Пока хозяйка дома занята в ванной, я заглядываю в ее комнату. В отличие от других помещений, здесь ни одного украшения. Только иконы в углу, пустая полка на стене и кровать. Говорят, она ничего не разрешает здесь менять. Меня поражает, что кровать покрыта новеньким линолеумом.
— Это Сонин выбор, — объясняет Евгения Николаевна. — На матрасе она отказывается спать. Чего только мы не пытались ей предложить. Но, как объяснили специалисты, Соне важно чувствовать свою спину. Видимо, линолеум для этого подходит. На ночь она стелет на линолеум простынку.

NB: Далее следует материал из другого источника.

(** X4.  Predictions overwrite, they do not accumulate: after one prediction
    has been written, writing a second gives the state that writing the second
    alone would have given (so writing the same prediction twice changes
    nothing more). *)
Theorem apply_prediction_overwrites :
  (forall (s s1 : FC.LiverTraining) p1 p2,
      FC.apply_prediction s p1 = Ok s1 ->
      FC.apply_prediction s1 p2 = FC.apply_prediction s p2) /\
  (forall (s s1 : UNet.LiverTraining) p1 p2,
      UNet.apply_prediction s p1 = Ok s1 ->
      UNet.apply_prediction s1 p2 = UNet.apply_prediction s p2).
Proof.
  split.
  - intros s s1 p1 p2 H. apply apply_prediction_FC_inv in H as [q ->].
    unfold FC.apply_prediction. simpl.
    destruct (FC.reshape_declared p2 (FC.output_size s)) as [U|]; simpl;
      [|reflexivity].
    destruct (FC.add_reshaped _ U) as [p|]; reflexivity.
  - intros s s1 p1 p2 H. apply apply_prediction_UNet_inv in H as [q ->].
    unfold UNet.apply_prediction. simpl.
    destruct (reshape p2 (UNet.data_size s)) as [U|]; simpl; [|reflexivity].
    destruct (take U _) as [U_sparse|]; simpl; [|reflexivity].
    destruct (add _ U_sparse) as [p|]; reflexivity.
Qed.

Lemma apply_prediction_overwrites_witness :
  UNet.apply_prediction
    (UNet.set_n_sparse_position half_mapped_scene [V3 2 2 3])
    [0; 0; 0; 0; 0; 0]%float
  = UNet.apply_prediction half_mapped_scene [0; 0; 0; 0; 0; 0]%float.
Proof.
  apply (proj2 apply_prediction_overwrites half_mapped_scene
           (UNet.set_n_sparse_position half_mapped_scene [V3 2 2 3])
           [1; 2; 3; 4; 5; 6]%float).
  reflexivity.
Defined.

(** X5.  Writing a prediction back changes neither the input nor the ground
    truth the environment computes: the training sample never depends on the
    predictions received. *)
Theorem sample_independent_of_prediction :
  (forall (s s' : FC.LiverTraining) prediction,
      FC.apply_prediction s prediction = Ok s' ->
      FC.compute_input s' = FC.compute_input s /\
      FC.compute_output s' = FC.compute_output s) /\
  (forall (s s' : UNet.LiverTraining) prediction,
      UNet.apply_prediction s prediction = Ok s' ->
      UNet.compute_input s' = UNet.compute_input s /\
      UNet.compute_output s' = UNet.compute_output s).
Proof.
  split.
  - intros s s' prediction H. apply apply_prediction_FC_inv in H as [q ->].
    split; reflexivity.
  - intros s s' prediction H. apply apply_prediction_UNet_inv in H as [q ->].
    split; reflexivity.
Qed.

Lemma sample_independent_of_prediction_witness :
  UNet.compute_input (UNet.set_n_sparse_position half_mapped_scene [V3 2 2 3])
  = UNet.compute_input half_mapped_scene /\
  UNet.compute_output (UNet.set_n_sparse_position half_mapped_scene [V3 2 2 3])
  = UNet.compute_output half_mapped_scene.
Proof.
  apply (proj2 sample_independent_of_prediction half_mapped_scene
           (UNet.set_n_sparse_position half_mapped_scene [V3 2 2 3])
           [1; 2; 3; 4; 5; 6]%float).
  reflexivity.
Defined.

(** ** When the extraction raises *)

Lemma take_out_of_range (a : array) (idx : list nat) j :
  j ∈ idx -> length a <= j -> take a idx = Raise IndexError.
Proof.
  intros Hin Hj. induction idx as [|i idx IH]; [inversion Hin|].
  simpl. unfold getitem. destruct (a !! i) as [v|] eqn:Hi; [|reflexivity].
  simpl. rewrite IH; [reflexivity|].
  apply elem_of_cons in Hin as [->|Hin]; [|exact Hin].
  apply lookup_lt_Some in Hi. lia.
Qed.

Lemma forallb_in_range_false (idx : list nat) n j :
  j ∈ idx -> n <= j -> forallb (fun i => i <? n) idx = false.
Proof.
  intros Hin Hj. destruct (forallb (fun i => i <? n) idx) eqn:H; [|reflexivity].
  rewrite forallb_forall in H. apply list_elem_of_In in Hin.
  apply H, Nat.ltb_lt in Hin. lia.
Qed.

(** X6.  An index table with an entry at or beyond the array size makes both
    grid operations raise [IndexError]: nothing is scattered or gathered
    through a slot that does not exist. *)
Theorem table_entry_out_of_grid (s : UNet.LiverTraining) j :
  j ∈ UNet.idx_sparse_to_regular s ->
  UNet.data_size s <= j ->
  (length (position (UNet.f_sparse_grid_mo s))
   = length (UNet.idx_sparse_to_regular s) ->
   UNet.compute_output s = Raise IndexError) /\
  (forall prediction,
      length prediction = size_of (UNet.data_size s) ->
      UNet.apply_prediction s prediction = Raise IndexError).
Proof.
  intros Hin Hj. split.
  - intros Hpos. unfold UNet.compute_output, setitem_fancy, broadcast_to.
    rewrite Hpos, Nat.eqb_refl. simpl.
    rewrite (forallb_in_range_false _ _ j); [reflexivity | exact Hin |].
    now rewrite length_zeros.
  - intros prediction Hlen. unfold UNet.apply_prediction.
    rewrite reshape_Ok by exact Hlen. simpl.
    rewrite (take_out_of_range _ _ j); [reflexivity | exact Hin |].
    now rewrite length_rows_of.
Qed.

(** A table that points past a one-slot grid. *)
Definition stray_table_scene : UNet.LiverTraining :=
  {| UNet.create_model_fem := true;
     UNet.f_surface_mo := at_rest;
     UNet.n_surface_mo := at_rest;
     UNet.f_sparse_grid_mo := at_rest;
     UNet.n_sparse_grid_mo := at_rest;
     UNet.force_field := [];
     UNet.regular_grid := one_cell_grid;
     UNet.nb_nodes_regular_grid := 1;
     UNet.data_size := 1;
     UNet.idx_sparse_to_regular := [1];
     UNet.regular_grid_rest_shape := [V3 1 0 0] |}.

Lemma table_entry_out_of_grid_witness :
  (length [V3 1 0 0] = length [1] ->
   UNet.compute_output stray_table_scene = Raise IndexError) /\
  (forall prediction,
      length prediction = size_of 1 ->
      UNet.apply_prediction stray_table_scene prediction = Raise IndexError).
Proof.
  apply (table_entry_out_of_grid stray_table_scene 1).
  - left.
  - simpl. lia.
Defined.

Lemma broadcast_to_Ok_shape k (vals vals' : array) :
  broadcast_to k vals = Ok vals' -> length vals = k \/ length vals = 1.
Proof.
  unfold broadcast_to. destruct (Nat.eqb_spec (length vals) k); [auto|].
  destruct vals as [|v [|? ?]]; try discriminate. auto.
Qed.

(** X7.  On coincident representations [compute_input] returns exactly when
    every force field names only nodes of the surface and carries one force
    per node or a single force; otherwise it raises. *)
Theorem compute_input_FC_returns_iff (s : FC.LiverTraining) n :
  FC.input_size s = Some n ->
  (exists F, FC.compute_input s = Ok F) <->
  Forall (field_ok_FC n) (FC.force_field s).
Proof.
  intros Hsz. split.
  - intros [F H]. unfold FC.compute_input in H. rewrite Hsz in H. simpl in H.
    apply Forall_forall. intros cff Hin.
    destruct (for_each_elem _ _ _ _ _ Hin H)
      as (l1 & l2 & F1 & F2 & _ & H1 & Hstep & _).
    assert (Hlen : length F1 = n).
    { apply (for_each_invariant FC.scatter_field (fun G : array => length G = n) l1)
        with (s := zeros n); [|apply length_zeros|exact H1].
      intros G c G' _ HG Hc. rewrite <- HG. eapply setitem_fancy_length, Hc. }
    apply setitem_fancy_Ok in Hstep as (vals & Hb & Hidx & _).
    split; [now rewrite <- Hlen | eapply broadcast_to_Ok_shape, Hb].
  - intros Hok. destruct (compute_input_FC_total s n Hsz Hok) as (F & HF & _).
    eauto.
Qed.

Lemma compute_input_FC_returns_iff_witness :
  (exists F, FC.compute_input pull_push_scene = Ok F) <->
  Forall (field_ok_FC 1) (FC.force_field pull_push_scene).
Proof.
  apply (compute_input_FC_returns_iff pull_push_scene 1). reflexivity.
Defined.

Пока Соня одевается, Евгения Николаевна рассказывает, что в планах Степанова — стать поставщиком социальных услуг, которые оплачивает государство. В этом случае у Сони будет шанс остаться у себя дома с сопровождением даже после смерти родителей. А еще заниматься каким-нибудь несложным, но общественно полезным трудом. И когда-то любимой иппотерапией.
Не зря же Соня когда-то писала:
Лошади, теплые лошади,
Теплом живым растопите мой страх!
Лошади, быстрые лошади,
Галопом мой страх разнесите в ветрах!
И все проблемы не так уж важны,
Когда я гляжу с лошадиной спины.
Людей с особенностями скоро здесь будет немало. Когда мы ехали по деревне, мне показалось, что новая часть со свежими домами даже не меньше старой. Она еще не очень обжита, но Евгения Николаевна знает всех будущих соседей: где дом психолога центра, где — юноши с ДЦП.
— Может, прогуляемся после обеда все вместе к Степанову? — Евгения Николаевна смотрит на Анну и Соню.
Соня вдруг встает, берет мать под руку и выводит в прихожую, где показывает на наши куртки и машет рукой. Потом, хлопнув дверью, уходит к себе.
— Все утро вы заставляете ее демонстрировать себя, а не жить, — объясняет мне Анна. — Соня устала, поэтому пытается выставить вас.
Только теперь я чувствую неловкость, ведь Соня действительно не звала меня в свой дом. И затянувшиеся на три часа гости с обсуждением жизни хозяйки при ней же ей явно не по душе. Тем временем Анна зовет Соню помочь готовить обед, и та умиротворенно начинает резать кабачки, потом смотрит на планшете записи Виктора Цоя и Игоря Талькова, а после обеда возвращается к себе в комнату.
— Соня здесь идет на улучшение, — говорит Анна. – Я думаю, она вернется к тому состоянию, в котором была до микроинсульта.
Но не успевает она это произнести, как Соня с криком выбегает из комнаты в туалет. Там она бьет то ли в стену, то ли в пол. Анна бросается к ней. Выводит Соню в мокрой футболке. Та бьет себя по пути в свою комнату. И, хотя слов по-прежнему нет, она передает все, что хочет сказать: что устала, что тяжело, хочется побыть одной. Собрав вещи, я заглядываю к Соне, укрывшейся с головой покрывалом.
— Соня, спасибо, что приняла нас, — говорю. — Теперь мы уходим.
Она снимает с головы покрывало, и я чувствую облегчение — свое точно, но мне кажется, что и ее тоже. Мне кажется, что, хотя я слушала только ее маму и педагогов, под конец мне удалось услышать Соню. Жаль только, что ей пришлось для этого кричать.
На улице я вдыхаю свежий воздух, смотрю на лучи, картинно прорезающие тучи на огромном небе. И вслух сомневаюсь, что государство сможет обеспечить такую жизнь — в своем доме с хорошими педагогами, которые понимают Соню без крика. Пока что педагогов Евгении Николаевне приходится оплачивать самой.
— Как будет дальше, я не знаю, просто нужно стремиться к лучшему, — отвечает Евгения Николаевна.